Allegra’s report equally revealed that certain specialized artisanal chains such as Gail’s, Grind, and Joe & The Juice enjoyed a considerable growth in 2017 by embracing the ‘5th Wave’ trend with the aim to attract Millennials who are known to be more discerning and less influenced by brands. As such, premium-quality coffee and service were the keywords adopted by the chains in their strategy. In the wake of this new trend, other leading brands are adopting the same steps to compete for excellence. More than ever, they are laying significant focus on customer experience in the hope to stay ahead of competitors. This strong sense of competition coupled with the similar endeavour for excellence and professionalism is helping the coffee market remain robust. Simultaneously, this fertile environment is presenting opportunities for brands to capitalise on.
Coffee brands are redefining meanings
Years ago, the coffee market rumbles with brands playing the same game. Today, the scene is obviously different; established rules are rapidly becoming outdated as the quest is now to give a new meaning to coffee which was viewed since a long time simply as a beverage to give an energy fix. If certain coffee shops or brands may find it frightening to have to revamp the very foundation of their concept, others are taking this as an opportunity to make their business lucrative.

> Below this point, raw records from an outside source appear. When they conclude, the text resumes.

(** * Ant Battle: a shallow embedding of [ants_game.py]

    The game logic of [ants_game.py] (terrain, abilities, status effects,
    combatants, the opponent controller and the projectile block of the
    frame update) is transcribed into executable Rocq definitions, and the
    properties of the design document are settled against them.

    Numbers.  Python [int] values are [Z]; Python [float] values are
    modelled as exact rationals [Q], so rounding error is outside the
    model.  [math.sin] and [math.pi] are not rational: they are taken as
    the fields of a [MathLib] record that the terrain generator receives.
    [math.hypot] is a field of the same record: the distance tests are
    made on the value it returns, whatever its rounding.  Every float of
    the model is a finite number: where the code would overflow to an
    infinity, and [int()] would then raise [OverflowError], the model
    goes on with the exact value, so the statements about the absence
    of exceptions carry a bound on the sizes.  The [random] module is a
    stream of unit samples with a cursor.  Everything about pygame
    surfaces and drawing is left out, except for the random draws that
    [Terrain.render_terrain] consumes. *)

From Stdlib Require Import ZArith QArith Lia Lqa.
From stdpp Require Import gmap strings list.

Local Open Scope Z_scope.

(** ** Python numerics *)

Module Py.

(** [a < b] on floats, as a boolean. *)
Definition Qltb (a b : Q) : bool := negb (Qle_bool b a).

(** [max(a, b)]: Python returns [a] unless [b > a]. *)
Definition max (a b : Q) : Q := if Qltb a b then b else a.

(** [min(a, b)]: Python returns [a] unless [b < a]. *)
Definition min (a b : Q) : Q := if Qltb b a then b else a.

(** [int(q)]: truncation toward zero. *)
Definition int (q : Q) : Z := Z.quot (Qnum q) (Z.pos (Qden q)).

(** [abs(q)]. *)
Definition abs (q : Q) : Q := if Qltb q 0 then (- q)%Q else q.

(** [range(start, stop, step)] for a positive [step]: the values
    [start, start + step, ...] below [stop].  The fuel [stop - start]
    is enough for every positive step (see [length_range]). *)
Fixpoint range_from (fuel : nat) (x stop step : Z) : list Z :=
  match fuel with
  | O => []
  | S fuel' =>
      if x <? stop then x :: range_from fuel' (x + step) stop step else []
  end.

Definition range (start stop step : Z) : list Z :=
  range_from (Z.to_nat (stop - start)) start stop step.

(** [l[i]] for a Python list: a negative index counts from the end, an
    index out of range raises [IndexError] ([None]). *)
Definition index {A} (l : list A) (i : Z) : option A :=
  let j := if i <? 0 then i + Z.of_nat (length l) else i in
  if j <? 0 then None else l !! Z.to_nat j.

End Py.

(** ** The [random] module *)

Record RNG := mkRNG { samples : nat -> Q; cursor : nat }.

Definition advance (n : nat) (g : RNG) : RNG :=
  {| samples := samples g; cursor := (cursor g + n)%nat |}.

(** [random.random()] *)
Definition random (g : RNG) : Q * RNG := (samples g (cursor g), advance 1 g).

(** [random.uniform(a, b)] is [a + (b - a) * random()]. *)
Definition uniform (a b : Q) (g : RNG) : Q * RNG :=
  let '(u, g') := random g in ((a + (b - a) * u)%Q, g').

(** What is taken from the [math] module: the sine, [pi], and
    [math.hypot], as the functions and the number the library provides. *)
Record MathLib := mkMathLib { sin : Q -> Q; pi : Q; hypot : Q -> Q -> Q }.
Lemma mxbuf_put_utf8_roundtrip_witness :
  let s :=
    State (Heap (fun _ => 0) ∅ 1000)
          (Mxbuf (Mxstr 0 0) (Mxstr 0 0) (Mxstr 0 0)) in
  exists s' l,
    mxbuf_put_utf8 32 0x20AC s = Some (true, s') /\
    contents s' = contents s ++ l /\
    utf8_decode l = Some 0x20AC.
Proof.
  cbv zeta.
  destruct (mxbuf_put_utf8_roundtrip 32 0x20AC
              (State (Heap (fun _ => 0) ∅ 1000)
                     (Mxbuf (Mxstr 0 0) (Mxstr 0 0) (Mxstr 0 0))))
    as [H _].
  destruct H as (s' & l & Hput & Hc & _ & _ & Hd); [lia| |].
  - unfold can_put. cbn [st_buf st_heap]. split; [|split].
    + unfold buf_inv, is_size, size_mod. cbn. lia.
    + unfold heap_ok, owned, NULL. cbn. repeat split; lia.
    + right. split; [now right|]. unfold written. cbn. lia.
  - exists s', l. repeat split; assumption.
Defined.

(** ** What buffer operations write to *)

Lemma mxutil_realloc_mem h p size h' q :
  mxutil_realloc h p size = Some (h', q) ->
  forall a, a < brk h -> mem h' a = mem h a.
Proof.
  unfold mxutil_realloc. intros H a Ha.
  destruct (size =? 0); [discriminate|].
  destruct (p =? NULL).
  - now inversion H; subst.
  - destruct (blocks h !! p); [|discriminate]. cbn in H.
    inversion H; subst. cbn [mem]. unfold Mem.memcpy.
    destruct (Z.leb_spec (brk h) a); [lia|reflexivity].
Qed.

Lemma frame_refl s : frame s s.
Proof. unfold frame. repeat split; auto. lia. Qed.

Lemma frame_trans s s1 s2 : frame s s1 -> frame s1 s2 -> frame s s2.
Proof.
  intros (B1 & M1 & S1) (B2 & M2 & S2). split; [lia|]. split.
  - intros a Ha Hout. rewrite M2; [now apply M1|lia|].
    intros Hin. apply S1 in Hin as [Hin|Hin]; [contradiction|lia].
  - intros a Hin. apply S2 in Hin as [Hin|Hin]; [|right; lia].
    apply S1 in Hin. exact Hin.
Qed.
Fixpoint py_max_list (l : list Z) : result Z :=
  match l with
  | [] => Raise (ValueError MAX_EMPTY)
  | [a] => Ok a
  | a :: r => let? m := py_max_list r in Ok (if (a <? m)%Z then m else a)
  end.

Fixpoint py_max_listQ (l : list Q) : result Q :=
  match l with
  | [] => Raise (ValueError MAX_EMPTY)
  | [a] => Ok a
  | a :: r => let? m := py_max_listQ r in Ok (py_max a m)
  end.

Definition sumQ (l : list Q) : Q := foldl Qplus 0%Q l.
Definition sumZ (l : list Z) : Z := foldl Z.add 0%Z l.

(** ** Strings *)

Definition is_colon (c : ascii) : bool := Ascii.eqb c ":"%char.
Definition is_underscore (c : ascii) : bool := Ascii.eqb c "_"%char.

(** [edge_id[0] != ":"]; indexing the empty string raises. *)
Definition first_is_colon (s : string) : result bool :=
  match s with
  | EmptyString => Raise IndexError
  | String c _ => Ok (is_colon c)
  end.

Fixpoint has_underscore (s : string) : bool :=
  match s with
  | EmptyString => false
  | String c r => is_underscore c || has_underscore r
  end.

(** [s.rsplit("_", 1)[0]]: what precedes the last underscore, the whole
    string when there is none. *)
Fixpoint rsplit_head (s : string) : string :=
  match s with
  | EmptyString => EmptyString
  | String c r =>
      if is_underscore c && negb (has_underscore r) then EmptyString
      else String c (rsplit_head r)
  end.

(** ** Dictionaries built from lists of pairs *)

(** [dict(l)]: a later pair overrides an earlier one with the same key. *)
Definition dict {V} (l : list (string * V)) : gmap string V :=
  foldl (fun m kv => <[kv.1 := kv.2]> m) ∅ l.

(** ** The network *)

(** One entry of [self._edges]. *)
Record edge_data : Type := EdgeData {
  d_length : Q;
  d_lanes : Z;
  d_speed : Q
}.

Definition conn_table : Type := gmap string (gmap Z (list (string * Z))).

(** The attributes of a constructed [Scenario] that the coordinate frame and
    the placement read.  [net_length] is [self.length]. *)
Record Scenario : Type := MkScenario {
  _edges : gmap string edge_data;
  _connections_next : conn_table;
  _connections_prev : conn_table;
  _edge_list : list string;
  max_speed : Q;
  edgestarts : list (string * Q);
  internal_edgestarts : list (string * Q);
  internal_edgestarts_dict : gmap string Q;
  total_edgestarts : list (string * Q);
  total_edgestarts_dict : gmap string Q;
  net_length : Q
}.

(** *** Edge queries *)

(** The three attribute lookups of [self._edges], with their [KeyError]
    handler. *)
Definition table_length (t : gmap string edge_data) (edge_id : string) : Q :=
  match t !! edge_id with
  | Some d => d_length d
  | None => Qof NOT_FOUND
  end.

Definition table_speed (t : gmap string edge_data) (edge_id : string) : Q :=
  match t !! edge_id with
  | Some d => d_speed d
  | None => Qof NOT_FOUND
  end.

Definition table_lanes (t : gmap string edge_data) (edge_id : string) : Z :=
  match t !! edge_id with
  | Some d => d_lanes d
  | None => NOT_FOUND
  end.

Definition edge_length (sc : Scenario) (edge_id : string) : Q :=
  table_length (_edges sc) edge_id.

Definition speed_limit (sc : Scenario) (edge_id : string) : Q :=
  table_speed (_edges sc) edge_id.

Definition num_lanes (sc : Scenario) (edge_id : string) : Z :=
  table_lanes (_edges sc) edge_id.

Many brands have understood that coffee is no longer just coffee. By subtly knowing how to change its meaning and everything associated with it, they are changing the very dynamics of the coffee market. These brands are encouraging consumers to pay attention and explore the essence of what they are drinking. A multiplicity of tastes, experiences, and emotions are all being intricately linked to allow consumers explore and discover. Suddenly, by adding value to everything around coffee, the beverage means so much more than just coffee.
For instance, if nitrogen coffee and cold brews are already varieties that are much appreciated, new recipes keep on mushrooming. The latest trend is the butter coffee also known as Bulletproof coffee where a grass-fed butter and medium-chain triglyceride (MCT) oil are added to coffee to supposedly cur appetites and help in weight loss. Another hot trend is the Greenlandic coffee which is concocted with a mixture of Kahlua, whiskey, Grand Marnier and a dash of whipped cream. This trending beverage on Instagram is generally accompanied by dinner or a food platter. Obviously, the possibilities for innovation and surprise seem endless and are definitely not ready to be exhausted so soon.
Coffee shops are reviving the art of hospitality
Since some years coffee shops have become a place for social or business meetings. For certain people, they have even become a second office; seeing consumers having their cup of coffee while typing on their laptops or other connected devices is a usual scene. However, a growing number of owners wish to transform their coffee shops by bringing back the art of hospitality and conviviality by banning laptops and stopping free Wi-Fi on the premises.
With the strong urge to focus on meanings, they hope to encourage people to have a natural cycle that they would have as in old times: enjoying their coffee, having some food, engaging in a conversation and leaving with a smile. Without laptops and Internet consumers would naturally be more inclined to consider this coffee moment as a break or escape from the tedious day and get untangled rather than just another spot to continue working or check their social networks. In other words, these brands want their consumers to take time to appreciate the simple yet important pleasures in life, and of course, engage in the atmosphere and enjoy what the coffee shop has to offer. This old-fashioned hospitality is also multipronged as it equally represents an endeavour to demarcate oneself from competitors and consequently amplifying revenues by betting on a niche market.